(WHAT TO WORK ON)
For the word "InfoFloat", work out how many lines in the records below contain it and state that count alone.

(Source records)
★ ★ ★ ★ ★ ★ ★

(** C5, as stated, fails at [n_pads = 0]: [bondpad(shape="triangle")]
    raises, [bondpad_array(n_pads=0, shape="triangle")] returns a component
    (with no reference and no port). *)
Lemma bondpad_array_no_pads_accepts_unknown_shape :
  ¬ Bondpads.known_shape "triangle"
  ∧ @Bondpads.bondpad rational_lib "triangle" 80 Bondpads.default_top_metal
      Bondpads.default_passiv Bondpads.default_dfpad Bondpads.default_bbox_offsets
    = inl (ValueError "Unknown shape: triangle")
  ∧ @Bondpads.bondpad_array rational_lib 0 100 80 "triangle"
      Bondpads.default_top_metal Bondpads.default_passiv Bondpads.default_dfpad
      Bondpads.default_bbox_offsets
    = inr (mkComponent [] [] []
             (<["pad_diameter" := InfoFloat 80]>
                (<["pad_pitch" := InfoFloat 100]> (<["n_pads" := InfoInt 0]> ∅))))
  ∧ @Bondpads.bondpad_array rational_lib 0 100 80 "triangle"
      Bondpads.default_top_metal Bondpads.default_passiv Bondpads.default_dfpad
      Bondpads.default_bbox_offsets
    ≠ @Bondpads.bondpad rational_lib "triangle" 80 Bondpads.default_top_metal
        Bondpads.default_passiv Bondpads.default_dfpad Bondpads.default_bbox_offsets.
Proof.
  split; [ exact triangle_unknown | ].
  split; [ reflexivity | ].
  split; [ reflexivity | ].
  discriminate.
Qed.
Lemma find_entry_In (name : string) (es : list dirent) (c : node) :
  find_entry name es = Some c -> exists m, In (m, c) es.
Proof.
  induction es as [|[m x] es IH]; [discriminate|].
  cbn [find_entry]. destruct (String.eqb m name).
  - intros H. injection H as ->. exists m. now left.
  - intros H. destruct (IH H) as [m' Hm]. exists m'. now right.
Qed.

Lemma grows_trans (a : node) :
  forall b c, grows a b -> grows b c -> grows a c.
Proof.
  induction a as [e | od rd es IH] using node_tree_ind; intros b c Hab Hbc.
  - inversion Hab; subst. exact Hbc.
  - destruct (grows_dir_inv _ _ _ _ Hab) as (es' & -> & H1).
    destruct (grows_dir_inv _ _ _ _ Hbc) as (es'' & -> & H2).
    apply grows_dir. intros name x Hx.
    destruct (H1 name x Hx) as (x' & Hx' & Hg1).
    destruct (H2 name x' Hx') as (x'' & Hx'' & Hg2).
    exists x''. split; [exact Hx''|].
    destruct (find_entry_In _ _ _ Hx) as [m Hm].
    rewrite Forall_forall in IH.
    exact (IH (m, x) Hm x' x'' Hg1 Hg2).
Qed.

Lemma os_walk_grows (root root' : node) (comps : list string) :
  grows root root' ->
  forall cur loc,
    os_walk root cur comps = Some loc -> os_walk root' cur comps = Some loc.
Proof.
  intros Hg. induction comps as [|c rest IH]; intros cur loc; [trivial|].
  cbn [os_walk].
  destruct (fs_lookup root cur) as [[e | od rd es]|] eqn:El; try discriminate.
  destruct (grows_lookup cur root root' _ Hg El) as (m' & El' & Hgm).
  destruct (grows_dir_inv _ _ _ _ Hgm) as (es' & -> & Hes).
  rewrite El'.
  destruct (String.eqb c "."); [apply IH|].
  destruct (String.eqb c ".."); [apply IH|].
  destruct (find_entry c es) as [x|] eqn:Ex; [|discriminate].
  destruct (Hes c x Ex) as (x' & Ex' & _). rewrite Ex'. apply IH.
Qed.

Lemma PathIsDirectory_at_grows (root root' : node) (cwd path : string) :
  grows root root' ->
  PathIsDirectory_at root cwd path = true ->
  PathIsDirectory_at root' cwd path = true.
Proof.
  intros Hg. unfold PathIsDirectory_at, os_node, os_resolve.
  destruct (empty path); [trivial|].
  destruct (os_walk root _ _) as [loc|] eqn:Ew; [|discriminate].
  rewrite (os_walk_grows root root' _ Hg _ _ Ew).
  destruct (fs_lookup root loc) as [[e | od rd es]|] eqn:El; try discriminate.
  destruct (grows_lookup loc root root' _ Hg El) as (m' & El' & Hgm).
  destruct (grows_dir_inv _ _ _ _ Hgm) as (es' & -> & _).
  now rewrite El'.
Qed.

(** *** CreateDirectoriesInPath *)

Lemma os_walk_app (root : node) (a b : list string) :
  forall cur,
    os_walk root cur (a ++ b)
    = match os_walk root cur a with
      | Some mid => os_walk root mid b
      | None => None
      end.
Proof.
  induction a as [|c a IH]; intros cur; [reflexivity|].
  cbn [app os_walk].
  destruct (fs_lookup root cur) as [[e | od rd es]|]; try reflexivity.
  destruct (String.eqb c "."); [apply IH|].
  destruct (String.eqb c ".."); [apply IH|].
  destruct (find_entry c es); [apply IH | reflexivity].
Qed.

Lemma not_this_or_parent (name : string) :
  is_this_or_parent name = false ->
  String.eqb name "." = false /\ String.eqb name ".." = false.
Proof.
  intros H. split; apply String.eqb_neq; intros ->; discriminate.
Qed.

(** A mkdir that succeeds adds to the tree, and the path is a directory
    afterwards. *)
Lemma os_mkdir_grows (refuse : list string -> bool) (root root' : node)
      (cwd path : string) :
  os_mkdir refuse root cwd path = Some root' ->
  grows root root' /\ PathIsDirectory_at root' cwd path = true.
Proof.
  unfold os_mkdir. destruct (empty path) eqn:Hp; [discriminate|].
  cbv zeta.
  set (start := if PathIsAbsolute path default_separator then []
                else cwd_location cwd).
  remember (last (PathToComponents path [] default_separator) "") as name
    eqn:En.
  remember (removelast (PathToComponents path [] default_separator)) as dirs
    eqn:Edirs.
  assert (Hc : PathToComponents path [] default_separator <> [] ->
               PathToComponents path [] default_separator = dirs ++ [name])
    by (intros Hne; subst; now apply app_removelast_last).
  destruct (PathToComponents path [] default_separator) as [|c0 l0] eqn:Ec;
    [discriminate|].
  specialize (Hc ltac:(discriminate)).
  destruct (os_walk root start dirs) as [parent|] eqn:Ew; [|discriminate].
  destruct (fs_lookup root parent) as [[e | od rd es]|] eqn:El; try discriminate.
  destruct (is_this_or_parent name) eqn:Ed; [discriminate|].
  destruct (find_entry name es) eqn:Ef; [discriminate|].
  destruct (refuse (parent ++ [name])); [discriminate|].
  intros H. injection H as <-.
  set (new := Dir od rd (es ++ [(name, Dir None None [])])).
  assert (Hg : grows root (fs_set root parent new)).
  { apply (grows_set parent root (Dir od rd es) new El).
    apply grows_dir. intros n x Hx. exists x.
    split; [now apply find_entry_app | apply grows_same]. }
  split; [exact Hg|].
  unfold PathIsDirectory_at, os_node, os_resolve. rewrite Hp, Ec.
  fold start.
  rewrite Hc, os_walk_app, (os_walk_grows root _ _ Hg _ _ Ew).
  cbn [os_walk]. rewrite (fs_lookup_set parent root _ new El).
  destruct (not_this_or_parent name Ed) as [E1 E2].
  unfold new at 1. rewrite E1, E2, (find_entry_app_new name es _ Ef).
  rewrite fs_lookup_app, (fs_lookup_set parent root _ new El).
  unfold new. cbn [fs_lookup]. now rewrite (find_entry_app_new name es _ Ef).
Qed.

Section Loop.

Variable abs : bool.
Variable cwd : string.

Lemma CreateDirectories_loop_OK (refuse : list string -> bool)
      (PathComps : list string) :
  forall TmpPathComps root root',
    CreateDirectories_loop refuse abs cwd PathComps TmpPathComps root
    = (RESULT_OK, root') ->
    grows root root'
    /\ forall k,
         (0 < k <= List.length PathComps)%nat ->
         PathIsDirectory_at root' cwd
           (tmp_path_of abs (TmpPathComps ++ firstn k PathComps)) = true.
Proof.
  induction PathComps as [|front rest IH]; intros Tmp root root' H.
  - cbn in H. injection H as <-. split; [apply grows_same|].
    intros k Hk. cbn in Hk. lia.
  - cbn [CreateDirectories_loop] in H. fold (tmp_path_of abs (Tmp ++ [front])) in H.
    assert (Hstep : forall root1,
               grows root root1 ->
               PathIsDirectory_at root1 cwd (tmp_path_of abs (Tmp ++ [front])) = true ->
               CreateDirectories_loop refuse abs cwd rest (Tmp ++ [front]) root1
               = (RESULT_OK, root') ->
               grows root root'
               /\ forall k,
                    (0 < k <= List.length (front :: rest))%nat ->
                    PathIsDirectory_at root' cwd
                      (tmp_path_of abs (Tmp ++ firstn k (front :: rest))) = true).
    { intros root1 Hg1 Hd1 Hl. destruct (IH _ _ _ Hl) as [Hg Hk].
      split; [now apply (grows_trans root root1 root')|].
      intros [|k] Hlen; [lia|]. cbn [firstn List.length] in *.
      change (Tmp ++ front :: firstn k rest)
        with (Tmp ++ [front] ++ firstn k rest).
      rewrite app_assoc.
      destruct k as [|k].
      - rewrite app_nil_r.
        now apply (PathIsDirectory_at_grows root1 root').
      - apply Hk. lia. }
    destruct (PathIsDirectory_at root cwd (tmp_path_of abs (Tmp ++ [front])))
      eqn:Ed.
    + apply (Hstep root); [apply grows_same | exact Ed | exact H].
    + destruct (os_mkdir refuse root cwd (tmp_path_of abs (Tmp ++ [front])))
        as [root1|] eqn:Em; [|discriminate].
      destruct (os_mkdir_grows _ _ _ _ _ Em) as [Hg1 Hd1].
      now apply (Hstep root1).
Qed.

Lemma CreateDirectories_loop_present (refuse : list string -> bool)
      (PathComps : list string) :
  forall TmpPathComps root,
    (forall k,
        (0 < k <= List.length PathComps)%nat ->
        PathIsDirectory_at root cwd
          (tmp_path_of abs (TmpPathComps ++ firstn k PathComps)) = true) ->
    CreateDirectories_loop refuse abs cwd PathComps TmpPathComps root
    = (RESULT_OK, root).
Proof.
  induction PathComps as [|front rest IH]; intros Tmp root H; [reflexivity|].
  cbn [CreateDirectories_loop]. fold (tmp_path_of abs (Tmp ++ [front])).
  pose proof (H 1%nat ltac:(cbn; lia)) as H1. cbn [firstn] in H1.
  rewrite H1. apply IH. intros k Hk.
  specialize (H (S k) ltac:(cbn; lia)). cbn [firstn] in H.
  now rewrite <- app_assoc.
Qed.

★ ★ ★ ★ ★ ★ ★

(RESULT BELOW)
2